Lemma merge_joins a b : ext_can_merge a b = true -> joins a b (a <| be_length := be_length a + be_length b |>).
Proof.
  intros (Es & Ed & Ee & Ev & Et)%can_merge_iff. unfold joins, ext_f_end in *. split_and!; try done; [unfold field_upd; cbn; lia|].
  intros s. split; [done|]. intros _. unfold image, field_upd. cbn. rewrite <- Es, <- Ed.
  assert (be_state a <> PNFS_BLOCK_NONE_DATA -> be_v_offset a + (s - be_f_offset a) = be_v_offset b + (s - be_f_offset b)) as Ev'.
  { intros N. specialize (Ev N). lia. }
  destruct (Z.eqb_spec (be_state a) PNFS_BLOCK_NONE_DATA), (Z.eqb_spec (be_state a) PNFS_BLOCK_INVALID_DATA);
    rewrite ?Et, ?Ev' by done; done.
Qed.

(** The new extent in front of [be], as [__ext_tree_insert] extends [be]. *)
Lemma extend_joins new be v : ext_can_merge new be = true ->
  v = (if negb (be_state be =? PNFS_BLOCK_NONE_DATA) then be_v_offset new else be_v_offset be) ->
  joins new be (be <| be_f_offset := be_f_offset new |> <| be_v_offset := v |> <| be_length := be_length be + be_length new |>).
Proof.
  intros (Es & Ed & Ee & Ev & Et)%can_merge_iff ->. unfold joins, ext_f_end in *. split_and!; try done; [unfold field_upd; cbn; lia|].
  intros s. unfold image, field_upd. cbn. rewrite <- Es, <- Ed.
  assert (be_state new <> PNFS_BLOCK_NONE_DATA -> be_v_offset be + (s - be_f_offset be) = be_v_offset new + (s - be_f_offset new)) as Ev'.
  { intros N. specialize (Ev N). lia. }
  destruct (Z.eqb_spec (be_state new) PNFS_BLOCK_NONE_DATA), (Z.eqb_spec (be_state new) PNFS_BLOCK_INVALID_DATA);
    rewrite ?Et by done; simpl; rewrite ?Ev' by done; done.
Qed.

Lemma joins_chain lo l1 a b m l2 : joins a b m -> chain lo (l1 ++ a :: b :: l2) ->
  chain lo (l1 ++ m :: l2) /\ forall s, lay (l1 ++ m :: l2) s = lay (l1 ++ a :: b :: l2) s.
Proof.
  intros (J1 & J2 & J3 & J4) C. rewrite chain_app in C |- *. simpl in *. destruct C as (C1 & H1 & H2 & H3 & H4 & C2).
  unfold ext_f_end in *. split.
  - split_and!; try done; [lia|lia|]. by rewrite J2.
  - intros s. rewrite !lay_app. destruct (lay l1 s); [done|]. simpl. destruct (J4 s) as [Ja Jb].
    destruct (holds a s) eqn:Ha; [apply holds_iff in Ha as Ha'; rewrite (proj2 (holds_iff m s)) by (unfold ext_f_end in *; lia); by rewrite Ja|].
    destruct (holds b s) eqn:Hb; [apply holds_iff in Hb as Hb'; rewrite (proj2 (holds_iff m s)) by (unfold ext_f_end in *; lia); by rewrite Jb|].
    rewrite holds_false in Ha, Hb. rewrite (proj2 (holds_false m s)); [done|]. unfold ext_f_end in *. lia.
Qed.

(** ** Searching *)

Lemma lookup_lay lo t s : chain lo (extents t) -> lay (extents t) s = (fun be => image be s) <$> __ext_tree_lookup t s.
Proof.
  revert lo. induction t as [|l IHl be r IHr]; intros lo; simpl; [done|]. rewrite chain_app. simpl. intros (C1 & H1 & H2 & C2).
  rewrite lay_app. simpl. destruct (Z.ltb_spec s (be_f_offset be)).
  - rewrite <- (IHl lo C1). rewrite (proj2 (holds_false be s)) by lia. rewrite (lay_below (ext_f_end be) (extents r)) by (try done; unfold ext_f_end in *; lia).
    by destruct (lay (extents l) s).
  - rewrite (lay_above lo (extents l)) by (try done; lia). destruct (Z.leb_spec (ext_f_end be) s).
    + rewrite (proj2 (holds_false be s)) by lia. by apply (IHr _ C2).
    + by rewrite (proj2 (holds_iff be s)) by lia.
Qed.

Definition ends_by (s : Z) (l : list pnfs_block_extent) : Prop := Forall (fun be => ext_f_end be <= s) l.
Definition starts_from (s : Z) (l : list pnfs_block_extent) : Prop := Forall (fun be => s <= be_f_offset be) l.

Lemma chain_ends lo l s : chain lo l -> end_of lo l <= s -> ends_by s l.
Proof. intros C H. apply Forall_forall. intros be Hin. destruct (chain_start lo be l C Hin) as (? & ? & ?). lia. Qed.

Lemma chain_starts lo l s : chain lo l -> s <= lo -> starts_from s l.
Proof. intros C H. apply Forall_forall. intros be Hin. destruct (chain_start lo be l C Hin) as (? & ? & ?). lia. Qed.

Lemma end_of_ends lo l x : lo <= x -> ends_by x l -> end_of lo l <= x.
Proof.
  intros Hlo E. unfold end_of. destruct (last l) as [be|] eqn:El; [|done]. apply last_Some in El as [k ->].
  apply Forall_app in E as [_ E]. by apply Forall_cons in E as [? _].
Qed.

Lemma search_descent_spec lo t start base prev :
  chain lo (extents t) ->
  match search_descent t start base prev with
  | inl i => exists l1 be l2, extents t = l1 ++ be :: l2 /\ i = (base + length l1)%nat /\ ends_by start l1 /\ be_f_offset be <= start < ext_f_end be
  | inr o => exists l1 l2, extents t = l1 ++ l2 /\ ends_by start l1 /\ starts_from (start + 1) l2 /\
      ((extents t = [] /\ o = prev) \/ (exists be l2', l2 = be :: l2' /\ o = Some ((base + length l1)%nat, be)) \/
       (exists be l1', l1 = l1' ++ [be] /\ o = Some ((base + length l1')%nat, be)))
  end.
Proof.
  revert lo base prev. induction t as [|l IHl be r IHr]; intros lo base prev; simpl.
  { intros _. exists [], []. split_and!; [done|constructor..|]. by left. }
  rewrite chain_app. simpl. intros (C1 & H1 & H2 & C2). destruct (Z.ltb_spec start (be_f_offset be)) as [Lt|Ge].
  - specialize (IHl lo base (Some ((base + length (extents l))%nat, be)) C1).
    assert (starts_from (start + 1) (be :: extents r)) as Sr.
    { constructor; [lia|]. apply (chain_starts (ext_f_end be)); [done|]. unfold ext_f_end. lia. }
    destruct (search_descent l _ _ _) as [i|o].
    + destruct IHl as (l1 & b & l2 & E & -> & Hb & Hs). exists l1, b, (l2 ++ be :: extents r). rewrite E, <- app_assoc. done.
    + destruct IHl as (l1 & l2 & E & Hb & Hs & D). exists l1, (l2 ++ be :: extents r). rewrite E, <- app_assoc. split; [done|]. split; [done|]. split; [by apply Forall_app|].
      right. destruct D as [[E0 ->]|[(b & l2' & -> & ->)|(b & l1' & -> & ->)]].
        -- left. destruct l1, l2; rewrite ?E0 in E; try done. exists be, (extents r). split; [done|]. by rewrite E0.
        -- left. by exists b, (l2' ++ be :: extents r).
        -- right. by exists b, l1'.
  - assert (ends_by start (extents l)) as El by (apply (chain_ends lo); [done|lia]).
    destruct (Z.leb_spec (ext_f_end be) start) as [Le|Gt].
    + specialize (IHr _ (S (base + length (extents l))) (Some ((base + length (extents l))%nat, be)) C2).
      assert (ends_by start (extents l ++ [be])) as Elb by (apply Forall_app; split; [done|by constructor]).
      destruct (search_descent r _ _ _) as [i|o].
      * destruct IHr as (l1 & b & l2 & E & -> & Hb & Hs). exists (extents l ++ be :: l1), b, l2. rewrite E, <- app_assoc, length_app. simpl. split; [done|]. split; [lia|]. split; [|done].
        change (be :: l1) with ([be] ++ l1). rewrite app_assoc. by apply Forall_app.
      * destruct IHr as (l1 & l2 & E & Hb & Hs & D). exists (extents l ++ be :: l1), l2. rewrite E, <- app_assoc. split; [done|]. split; [|split; [done|]].
        { change (be :: l1) with ([be] ++ l1). rewrite app_assoc. by apply Forall_app. }
        right. destruct D as [[E0 ->]|[(b & l2' & -> & ->)|(b & l1' & -> & ->)]].
        -- right. destruct l1, l2; rewrite ?E0 in E; try done. by exists be, (extents l).
        -- left. exists b, l2'. split; [done|]. rewrite length_app. simpl. do 2 f_equal. lia.
        -- right. exists b, (extents l ++ be :: l1'). rewrite <- app_assoc, length_app. simpl. split; [done|]. do 2 f_equal. lia.
    + exists (extents l), be, (extents r). done.
Qed.
(* ===== verification/ExtentMark.v ===== *)
(** * Marking extents as written and as committed

    The loops of [ext_tree_mark_written] and [ext_tree_mark_committed] walk the tree
    while they cut, tag and merge its extents.  What they do to the map from
    sectors. *)

From S2P Require Import Prelude RbTree Xdr ExtentTree ExtentMap ExtentInsert.
From stdpp Require Import list.
#[local] Open Scope Z_scope.

(** ** Merging on both sides *)

Definition same_kind (a b : pnfs_block_extent) : Prop :=
  be_state a = be_state b /\ (be_state b = PNFS_BLOCK_INVALID_DATA -> be_tag a = be_tag b).

Definition merge_both (l : list pnfs_block_extent) (i : nat) : list pnfs_block_extent * nat :=
  let '(l, i) := ext_try_to_merge_left l i in ext_try_to_merge_right l i.

Lemma merge_left_step lo l1 b l2 : chain lo (l1 ++ b :: l2) ->
  exists k m pre, ext_try_to_merge_left (l1 ++ b :: l2) (length l1) = (k ++ m :: l2, length k) /\ l1 = k ++ pre /\
    same_kind m b /\ chain lo (k ++ m :: l2) /\ forall s, lay (k ++ [m]) s = lay (l1 ++ [b]) s.
Proof.
  intros C. destruct l1 as [|a k _] using rev_ind.
  { exists [], b, []. split_and!; done. }
  rewrite <- app_assoc in C |- *. cbn [app] in *. rewrite length_app, Nat.add_1_r, merge_left_mid. destruct (ext_can_merge a b) eqn:M.
  - exists k, (a <| be_length := be_length a + be_length b |>), [a]. destruct (joins_chain lo k a b _ l2 (merge_joins a b M) C) as [C' _].
    assert (chain lo (k ++ [a; b])) as C2.
    { change (k ++ a :: b :: l2) with (k ++ [a; b] ++ l2) in C. rewrite app_assoc, chain_app in C. tauto. }
    destruct (joins_chain lo k a b _ [] (merge_joins a b M) C2) as [_ L'].
    apply can_merge_iff in M as (Ms & _ & _ & _ & Mt). split_and!; try done.
    + split; [done|]. intros Hb. apply Mt. congruence.
    + intros s. rewrite L', <- app_assoc. done.
  - exists (k ++ [a]), b, []. rewrite app_nil_r, length_app, Nat.add_1_r, <- app_assoc. split_and!; done.
Qed.

Lemma merge_right_step lo l1 b l2 : chain lo (l1 ++ b :: l2) ->
  exists m post l2', ext_try_to_merge_right (l1 ++ b :: l2) (length l1) = (l1 ++ m :: l2', length l1) /\ l2 = post ++ l2' /\
    Forall (fun x => same_kind x b) post /\
    same_kind m b /\ chain lo (l1 ++ m :: l2') /\ forall s, lay (l1 ++ [m]) s = lay (l1 ++ b :: post) s.
Proof.
  intros C. destruct l2 as [|n l2].
  { rewrite merge_right_last. exists b, [], []. split_and!; done. }
  rewrite merge_right_mid. destruct (ext_can_merge b n) eqn:M.
  - exists (b <| be_length := be_length b + be_length n |>), [n], l2. destruct (joins_chain lo l1 b n _ l2 (merge_joins b n M) C) as [C' _].
    assert (chain lo (l1 ++ [b; n])) as C2.
    { change (l1 ++ b :: n :: l2) with (l1 ++ [b; n] ++ l2) in C. rewrite app_assoc, chain_app in C. tauto. }
    destruct (joins_chain lo l1 b n _ [] (merge_joins b n M) C2) as [_ L'].
    apply can_merge_iff in M as (Ms & _ & _ & _ & Mt). split_and!; try done.
    constructor; [|constructor]. split; [done|]. intros Hb. symmetry. by apply Mt.
  - exists b, [], (n :: l2). split_and!; done.
Qed.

Description of the task
For the records above, give the number of lines that include the string "Lemma", with nothing added.

Result for this task
10